--- Supplied entries ---

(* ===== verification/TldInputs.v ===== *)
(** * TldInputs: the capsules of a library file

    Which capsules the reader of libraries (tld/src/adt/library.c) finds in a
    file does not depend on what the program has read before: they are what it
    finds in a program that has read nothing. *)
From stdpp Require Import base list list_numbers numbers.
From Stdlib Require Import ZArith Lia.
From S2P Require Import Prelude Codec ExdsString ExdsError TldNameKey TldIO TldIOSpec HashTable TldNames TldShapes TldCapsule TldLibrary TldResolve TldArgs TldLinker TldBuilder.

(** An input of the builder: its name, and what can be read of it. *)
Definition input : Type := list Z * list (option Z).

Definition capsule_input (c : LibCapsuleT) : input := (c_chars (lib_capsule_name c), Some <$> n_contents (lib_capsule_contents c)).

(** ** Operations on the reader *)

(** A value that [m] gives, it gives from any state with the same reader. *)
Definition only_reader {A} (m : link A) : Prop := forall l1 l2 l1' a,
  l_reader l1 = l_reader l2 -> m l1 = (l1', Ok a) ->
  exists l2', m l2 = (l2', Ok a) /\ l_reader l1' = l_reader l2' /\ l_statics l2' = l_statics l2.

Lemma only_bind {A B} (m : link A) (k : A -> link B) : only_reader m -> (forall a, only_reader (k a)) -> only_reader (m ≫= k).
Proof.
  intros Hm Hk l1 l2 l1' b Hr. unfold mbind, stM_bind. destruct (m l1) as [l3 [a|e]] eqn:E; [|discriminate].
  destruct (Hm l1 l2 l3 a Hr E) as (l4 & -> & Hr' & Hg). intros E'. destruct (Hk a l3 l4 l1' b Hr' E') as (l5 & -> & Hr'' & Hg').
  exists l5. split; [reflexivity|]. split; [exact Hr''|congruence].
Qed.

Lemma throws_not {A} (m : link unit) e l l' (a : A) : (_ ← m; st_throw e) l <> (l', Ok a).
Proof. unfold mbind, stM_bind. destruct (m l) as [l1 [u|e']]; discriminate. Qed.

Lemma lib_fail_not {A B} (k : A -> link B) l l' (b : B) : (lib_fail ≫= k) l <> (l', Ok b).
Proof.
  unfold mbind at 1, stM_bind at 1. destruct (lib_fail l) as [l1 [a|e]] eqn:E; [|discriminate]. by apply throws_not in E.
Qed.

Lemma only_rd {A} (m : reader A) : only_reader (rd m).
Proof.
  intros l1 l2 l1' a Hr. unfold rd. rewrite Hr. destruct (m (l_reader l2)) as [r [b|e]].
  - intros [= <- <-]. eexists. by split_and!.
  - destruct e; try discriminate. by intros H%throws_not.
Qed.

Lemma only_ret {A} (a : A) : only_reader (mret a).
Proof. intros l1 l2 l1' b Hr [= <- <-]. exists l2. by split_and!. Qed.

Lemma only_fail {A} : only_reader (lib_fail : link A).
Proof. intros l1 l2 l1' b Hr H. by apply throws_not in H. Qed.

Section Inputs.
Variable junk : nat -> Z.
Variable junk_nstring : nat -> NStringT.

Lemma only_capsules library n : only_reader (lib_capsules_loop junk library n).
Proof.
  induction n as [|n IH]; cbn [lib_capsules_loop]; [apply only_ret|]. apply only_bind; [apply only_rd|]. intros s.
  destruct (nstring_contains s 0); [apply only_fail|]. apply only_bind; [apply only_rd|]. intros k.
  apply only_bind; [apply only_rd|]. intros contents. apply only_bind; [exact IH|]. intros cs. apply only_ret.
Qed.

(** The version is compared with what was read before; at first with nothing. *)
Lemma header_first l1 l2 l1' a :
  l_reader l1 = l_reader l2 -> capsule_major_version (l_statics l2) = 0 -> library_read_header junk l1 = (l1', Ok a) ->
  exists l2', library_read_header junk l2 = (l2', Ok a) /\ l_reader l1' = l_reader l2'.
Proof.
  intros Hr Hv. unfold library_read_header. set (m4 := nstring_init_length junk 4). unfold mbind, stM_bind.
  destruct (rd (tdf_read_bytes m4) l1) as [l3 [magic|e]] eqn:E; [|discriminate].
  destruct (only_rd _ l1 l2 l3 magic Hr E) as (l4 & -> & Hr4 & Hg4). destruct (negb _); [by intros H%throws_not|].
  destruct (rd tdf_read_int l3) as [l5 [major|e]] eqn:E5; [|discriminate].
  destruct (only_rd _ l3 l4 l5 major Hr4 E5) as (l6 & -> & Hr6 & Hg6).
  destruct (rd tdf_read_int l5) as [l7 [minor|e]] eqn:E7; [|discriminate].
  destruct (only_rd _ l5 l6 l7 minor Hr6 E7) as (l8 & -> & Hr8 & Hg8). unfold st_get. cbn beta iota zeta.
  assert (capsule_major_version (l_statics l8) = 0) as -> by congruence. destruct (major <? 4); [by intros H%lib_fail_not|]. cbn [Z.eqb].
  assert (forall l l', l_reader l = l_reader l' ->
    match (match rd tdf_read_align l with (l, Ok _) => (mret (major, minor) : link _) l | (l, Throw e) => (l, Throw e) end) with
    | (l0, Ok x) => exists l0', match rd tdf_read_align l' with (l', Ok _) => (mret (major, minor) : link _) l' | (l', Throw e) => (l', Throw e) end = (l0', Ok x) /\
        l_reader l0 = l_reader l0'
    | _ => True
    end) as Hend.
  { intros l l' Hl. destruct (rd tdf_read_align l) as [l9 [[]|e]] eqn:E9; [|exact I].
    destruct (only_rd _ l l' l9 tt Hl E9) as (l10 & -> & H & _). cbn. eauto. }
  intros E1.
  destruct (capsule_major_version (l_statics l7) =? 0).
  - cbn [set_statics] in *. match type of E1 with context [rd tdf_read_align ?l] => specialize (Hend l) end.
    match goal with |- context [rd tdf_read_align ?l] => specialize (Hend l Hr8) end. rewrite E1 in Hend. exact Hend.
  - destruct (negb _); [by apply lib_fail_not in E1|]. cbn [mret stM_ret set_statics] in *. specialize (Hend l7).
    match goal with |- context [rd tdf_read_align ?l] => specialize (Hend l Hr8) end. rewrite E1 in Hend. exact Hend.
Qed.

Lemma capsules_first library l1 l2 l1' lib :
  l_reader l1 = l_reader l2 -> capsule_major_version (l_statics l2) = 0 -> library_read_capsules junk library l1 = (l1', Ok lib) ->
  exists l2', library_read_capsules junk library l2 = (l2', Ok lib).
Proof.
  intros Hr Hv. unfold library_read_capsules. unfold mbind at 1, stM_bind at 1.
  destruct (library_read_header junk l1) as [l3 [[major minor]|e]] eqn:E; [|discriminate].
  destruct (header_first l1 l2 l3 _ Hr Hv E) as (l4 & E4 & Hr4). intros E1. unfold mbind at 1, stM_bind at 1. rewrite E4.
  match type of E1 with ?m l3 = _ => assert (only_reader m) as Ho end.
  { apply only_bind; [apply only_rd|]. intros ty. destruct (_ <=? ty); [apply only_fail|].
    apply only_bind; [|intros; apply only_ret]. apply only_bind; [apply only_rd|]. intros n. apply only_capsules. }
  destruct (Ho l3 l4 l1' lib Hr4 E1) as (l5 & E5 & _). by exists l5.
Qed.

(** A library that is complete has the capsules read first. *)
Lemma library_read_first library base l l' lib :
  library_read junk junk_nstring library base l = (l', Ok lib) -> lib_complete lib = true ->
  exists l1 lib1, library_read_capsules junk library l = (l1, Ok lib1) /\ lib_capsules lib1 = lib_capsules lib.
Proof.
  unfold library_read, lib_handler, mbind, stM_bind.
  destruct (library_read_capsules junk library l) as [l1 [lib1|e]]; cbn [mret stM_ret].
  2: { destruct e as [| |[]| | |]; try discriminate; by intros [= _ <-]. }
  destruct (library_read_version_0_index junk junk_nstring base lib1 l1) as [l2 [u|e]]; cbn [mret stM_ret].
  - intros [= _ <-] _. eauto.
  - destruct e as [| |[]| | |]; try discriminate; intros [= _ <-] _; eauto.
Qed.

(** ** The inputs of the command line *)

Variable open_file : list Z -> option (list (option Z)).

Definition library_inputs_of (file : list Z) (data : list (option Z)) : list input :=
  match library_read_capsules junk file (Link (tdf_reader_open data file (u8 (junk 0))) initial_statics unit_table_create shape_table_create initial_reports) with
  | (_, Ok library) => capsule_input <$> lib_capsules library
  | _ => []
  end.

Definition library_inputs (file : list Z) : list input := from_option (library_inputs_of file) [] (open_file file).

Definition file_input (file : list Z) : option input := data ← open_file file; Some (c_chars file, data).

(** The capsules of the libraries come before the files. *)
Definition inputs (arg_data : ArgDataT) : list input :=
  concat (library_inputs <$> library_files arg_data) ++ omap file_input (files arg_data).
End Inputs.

---
--- Supplied entries ---

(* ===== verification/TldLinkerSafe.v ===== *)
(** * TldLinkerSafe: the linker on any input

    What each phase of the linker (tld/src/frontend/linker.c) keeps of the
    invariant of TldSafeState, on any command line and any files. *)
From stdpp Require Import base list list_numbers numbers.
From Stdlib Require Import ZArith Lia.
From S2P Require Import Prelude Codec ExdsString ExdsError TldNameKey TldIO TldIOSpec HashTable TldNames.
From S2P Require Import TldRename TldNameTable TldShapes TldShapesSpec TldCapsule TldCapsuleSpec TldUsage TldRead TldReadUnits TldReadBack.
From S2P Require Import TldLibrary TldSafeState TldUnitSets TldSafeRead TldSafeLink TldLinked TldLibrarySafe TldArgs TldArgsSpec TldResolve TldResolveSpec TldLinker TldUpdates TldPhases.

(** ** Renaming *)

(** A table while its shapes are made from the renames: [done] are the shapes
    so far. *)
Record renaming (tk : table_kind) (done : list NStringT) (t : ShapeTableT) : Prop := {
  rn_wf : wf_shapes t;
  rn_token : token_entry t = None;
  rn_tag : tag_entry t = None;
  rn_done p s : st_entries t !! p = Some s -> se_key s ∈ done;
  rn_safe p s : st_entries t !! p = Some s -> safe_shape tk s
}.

---
--- Supplied entries ---

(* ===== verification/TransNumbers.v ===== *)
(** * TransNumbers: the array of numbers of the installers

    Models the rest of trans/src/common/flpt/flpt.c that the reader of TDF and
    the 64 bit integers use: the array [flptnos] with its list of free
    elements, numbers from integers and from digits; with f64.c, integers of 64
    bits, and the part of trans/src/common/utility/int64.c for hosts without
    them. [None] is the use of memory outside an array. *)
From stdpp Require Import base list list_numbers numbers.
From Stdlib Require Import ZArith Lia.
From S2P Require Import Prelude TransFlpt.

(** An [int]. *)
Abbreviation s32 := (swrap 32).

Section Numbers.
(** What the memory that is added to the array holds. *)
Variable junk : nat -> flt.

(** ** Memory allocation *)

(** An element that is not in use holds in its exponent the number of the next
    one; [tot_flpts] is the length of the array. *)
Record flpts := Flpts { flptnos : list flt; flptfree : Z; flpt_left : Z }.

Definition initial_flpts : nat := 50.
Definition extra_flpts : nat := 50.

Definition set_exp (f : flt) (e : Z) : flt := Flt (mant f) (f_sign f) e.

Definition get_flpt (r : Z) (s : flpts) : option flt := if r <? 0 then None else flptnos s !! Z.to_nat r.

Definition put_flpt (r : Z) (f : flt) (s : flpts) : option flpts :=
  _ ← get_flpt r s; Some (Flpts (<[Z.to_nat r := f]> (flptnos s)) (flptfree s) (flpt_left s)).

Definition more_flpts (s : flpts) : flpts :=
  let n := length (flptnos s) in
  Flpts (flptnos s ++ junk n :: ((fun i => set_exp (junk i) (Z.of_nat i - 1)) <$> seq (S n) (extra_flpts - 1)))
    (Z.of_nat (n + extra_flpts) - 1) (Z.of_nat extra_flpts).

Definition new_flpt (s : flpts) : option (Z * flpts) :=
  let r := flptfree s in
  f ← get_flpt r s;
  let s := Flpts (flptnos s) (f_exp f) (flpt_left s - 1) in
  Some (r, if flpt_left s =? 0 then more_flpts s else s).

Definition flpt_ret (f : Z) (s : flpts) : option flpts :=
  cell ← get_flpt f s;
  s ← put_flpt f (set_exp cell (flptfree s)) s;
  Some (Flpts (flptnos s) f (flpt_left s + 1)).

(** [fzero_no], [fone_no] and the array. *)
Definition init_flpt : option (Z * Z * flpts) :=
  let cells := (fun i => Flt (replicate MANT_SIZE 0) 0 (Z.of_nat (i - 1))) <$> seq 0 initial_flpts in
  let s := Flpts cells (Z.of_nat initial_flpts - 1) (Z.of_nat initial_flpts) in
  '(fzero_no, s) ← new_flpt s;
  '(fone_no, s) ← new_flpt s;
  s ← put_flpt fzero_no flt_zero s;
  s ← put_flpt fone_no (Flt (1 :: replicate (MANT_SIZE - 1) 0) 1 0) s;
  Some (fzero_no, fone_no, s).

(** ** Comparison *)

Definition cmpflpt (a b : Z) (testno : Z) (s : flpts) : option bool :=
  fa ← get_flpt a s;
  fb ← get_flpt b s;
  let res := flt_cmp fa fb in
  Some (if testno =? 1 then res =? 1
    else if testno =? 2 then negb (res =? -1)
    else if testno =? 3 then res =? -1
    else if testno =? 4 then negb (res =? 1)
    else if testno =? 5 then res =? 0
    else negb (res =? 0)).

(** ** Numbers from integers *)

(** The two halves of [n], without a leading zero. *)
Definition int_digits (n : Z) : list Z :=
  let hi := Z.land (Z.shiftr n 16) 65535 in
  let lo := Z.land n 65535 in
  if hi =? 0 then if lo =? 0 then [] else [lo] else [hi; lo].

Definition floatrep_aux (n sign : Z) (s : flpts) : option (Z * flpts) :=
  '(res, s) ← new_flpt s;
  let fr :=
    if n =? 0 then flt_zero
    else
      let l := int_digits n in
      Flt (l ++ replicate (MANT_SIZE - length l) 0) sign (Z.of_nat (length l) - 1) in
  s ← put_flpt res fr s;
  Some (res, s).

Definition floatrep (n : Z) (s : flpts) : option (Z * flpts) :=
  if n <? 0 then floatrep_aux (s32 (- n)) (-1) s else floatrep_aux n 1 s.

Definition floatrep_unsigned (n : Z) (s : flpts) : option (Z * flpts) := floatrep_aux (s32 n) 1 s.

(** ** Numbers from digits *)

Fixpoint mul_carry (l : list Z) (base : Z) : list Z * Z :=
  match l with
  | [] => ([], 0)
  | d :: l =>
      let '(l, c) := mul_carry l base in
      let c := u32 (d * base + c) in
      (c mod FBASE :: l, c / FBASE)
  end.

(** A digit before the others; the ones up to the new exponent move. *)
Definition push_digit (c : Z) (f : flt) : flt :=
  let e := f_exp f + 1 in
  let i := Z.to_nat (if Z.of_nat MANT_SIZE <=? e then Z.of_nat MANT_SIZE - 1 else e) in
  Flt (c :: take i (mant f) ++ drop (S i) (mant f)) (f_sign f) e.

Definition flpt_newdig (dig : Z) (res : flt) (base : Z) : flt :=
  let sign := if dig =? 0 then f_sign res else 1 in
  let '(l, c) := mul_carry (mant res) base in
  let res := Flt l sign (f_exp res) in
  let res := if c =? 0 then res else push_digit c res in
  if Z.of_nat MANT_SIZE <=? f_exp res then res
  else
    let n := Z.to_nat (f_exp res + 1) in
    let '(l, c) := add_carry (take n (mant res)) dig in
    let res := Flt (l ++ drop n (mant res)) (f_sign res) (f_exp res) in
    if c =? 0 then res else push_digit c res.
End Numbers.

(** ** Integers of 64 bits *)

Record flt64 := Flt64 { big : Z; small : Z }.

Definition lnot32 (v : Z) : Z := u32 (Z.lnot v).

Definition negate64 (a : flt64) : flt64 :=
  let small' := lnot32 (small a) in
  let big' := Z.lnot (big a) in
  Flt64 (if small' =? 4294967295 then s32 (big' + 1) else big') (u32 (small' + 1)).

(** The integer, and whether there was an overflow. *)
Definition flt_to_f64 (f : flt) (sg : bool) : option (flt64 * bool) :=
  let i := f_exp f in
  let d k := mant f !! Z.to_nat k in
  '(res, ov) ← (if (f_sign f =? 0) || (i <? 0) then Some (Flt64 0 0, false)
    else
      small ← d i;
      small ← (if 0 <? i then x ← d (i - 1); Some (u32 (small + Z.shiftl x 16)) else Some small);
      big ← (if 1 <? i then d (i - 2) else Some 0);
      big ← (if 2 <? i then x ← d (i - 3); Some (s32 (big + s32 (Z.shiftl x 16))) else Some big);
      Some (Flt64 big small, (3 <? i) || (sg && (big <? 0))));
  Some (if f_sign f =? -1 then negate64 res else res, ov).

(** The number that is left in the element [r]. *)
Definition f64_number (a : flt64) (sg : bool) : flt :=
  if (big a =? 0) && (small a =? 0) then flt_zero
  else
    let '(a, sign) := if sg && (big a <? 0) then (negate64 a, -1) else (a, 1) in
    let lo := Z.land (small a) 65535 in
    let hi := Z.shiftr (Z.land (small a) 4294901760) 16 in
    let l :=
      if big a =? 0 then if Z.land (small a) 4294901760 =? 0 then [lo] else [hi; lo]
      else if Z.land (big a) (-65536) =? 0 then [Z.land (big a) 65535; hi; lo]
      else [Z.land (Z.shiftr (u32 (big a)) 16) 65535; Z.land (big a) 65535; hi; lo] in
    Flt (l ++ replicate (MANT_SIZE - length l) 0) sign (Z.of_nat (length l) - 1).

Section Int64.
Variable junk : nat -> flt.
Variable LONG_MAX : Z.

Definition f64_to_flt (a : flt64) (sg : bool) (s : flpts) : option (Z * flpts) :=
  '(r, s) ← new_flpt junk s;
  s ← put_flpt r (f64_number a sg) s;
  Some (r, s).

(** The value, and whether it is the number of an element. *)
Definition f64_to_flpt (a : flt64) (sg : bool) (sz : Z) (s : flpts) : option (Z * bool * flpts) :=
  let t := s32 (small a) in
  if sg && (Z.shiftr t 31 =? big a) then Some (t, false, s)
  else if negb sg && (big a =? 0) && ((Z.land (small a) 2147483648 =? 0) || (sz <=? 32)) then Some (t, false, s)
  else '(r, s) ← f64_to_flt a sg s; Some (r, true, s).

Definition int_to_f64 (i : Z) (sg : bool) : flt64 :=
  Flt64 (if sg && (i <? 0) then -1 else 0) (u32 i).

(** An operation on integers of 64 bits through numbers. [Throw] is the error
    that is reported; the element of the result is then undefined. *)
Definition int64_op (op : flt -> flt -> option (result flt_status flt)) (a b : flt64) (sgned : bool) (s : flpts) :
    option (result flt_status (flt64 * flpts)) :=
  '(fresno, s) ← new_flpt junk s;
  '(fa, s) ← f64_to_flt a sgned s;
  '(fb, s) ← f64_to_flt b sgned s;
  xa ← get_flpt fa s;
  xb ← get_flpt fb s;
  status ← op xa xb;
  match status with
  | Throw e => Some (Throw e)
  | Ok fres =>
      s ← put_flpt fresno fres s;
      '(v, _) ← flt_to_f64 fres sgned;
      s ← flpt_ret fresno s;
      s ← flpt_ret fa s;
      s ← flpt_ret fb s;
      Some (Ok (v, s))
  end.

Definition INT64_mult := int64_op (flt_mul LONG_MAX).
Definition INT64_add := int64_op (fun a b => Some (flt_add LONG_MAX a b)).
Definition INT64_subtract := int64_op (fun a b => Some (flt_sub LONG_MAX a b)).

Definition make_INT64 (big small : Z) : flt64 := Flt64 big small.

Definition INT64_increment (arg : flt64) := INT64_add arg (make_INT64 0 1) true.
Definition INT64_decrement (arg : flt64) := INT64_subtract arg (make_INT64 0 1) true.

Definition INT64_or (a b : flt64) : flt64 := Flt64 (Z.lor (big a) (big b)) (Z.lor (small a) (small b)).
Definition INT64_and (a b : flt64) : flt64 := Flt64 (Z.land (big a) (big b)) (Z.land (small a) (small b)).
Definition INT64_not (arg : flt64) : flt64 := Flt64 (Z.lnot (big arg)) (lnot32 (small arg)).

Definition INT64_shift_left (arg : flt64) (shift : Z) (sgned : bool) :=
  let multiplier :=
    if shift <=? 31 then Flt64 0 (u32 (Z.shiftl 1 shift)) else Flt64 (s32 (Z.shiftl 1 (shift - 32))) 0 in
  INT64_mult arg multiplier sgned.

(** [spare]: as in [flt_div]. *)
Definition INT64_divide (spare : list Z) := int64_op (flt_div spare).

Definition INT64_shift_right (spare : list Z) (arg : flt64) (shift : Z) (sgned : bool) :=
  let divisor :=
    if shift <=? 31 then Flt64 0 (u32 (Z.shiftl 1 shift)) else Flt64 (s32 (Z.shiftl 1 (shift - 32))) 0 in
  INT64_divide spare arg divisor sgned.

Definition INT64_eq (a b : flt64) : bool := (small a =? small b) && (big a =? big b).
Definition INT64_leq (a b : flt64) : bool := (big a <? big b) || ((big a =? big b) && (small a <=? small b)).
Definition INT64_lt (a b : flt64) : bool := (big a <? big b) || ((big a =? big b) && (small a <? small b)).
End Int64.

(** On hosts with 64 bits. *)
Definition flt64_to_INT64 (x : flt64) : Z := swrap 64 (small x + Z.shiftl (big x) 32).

---

> _Task to complete_
Using the entries above, output exactly the lines between the line holding "(** An input" and the line holding "(** ** Operations on the reader *)", end lines included, and nothing more.

> _Result below_
(** An input of the builder: its name, and what can be read of it. *)
Definition input : Type := list Z * list (option Z).

Definition capsule_input (c : LibCapsuleT) : input := (c_chars (lib_capsule_name c), Some <$> n_contents (lib_capsule_contents c)).

(** ** Operations on the reader *)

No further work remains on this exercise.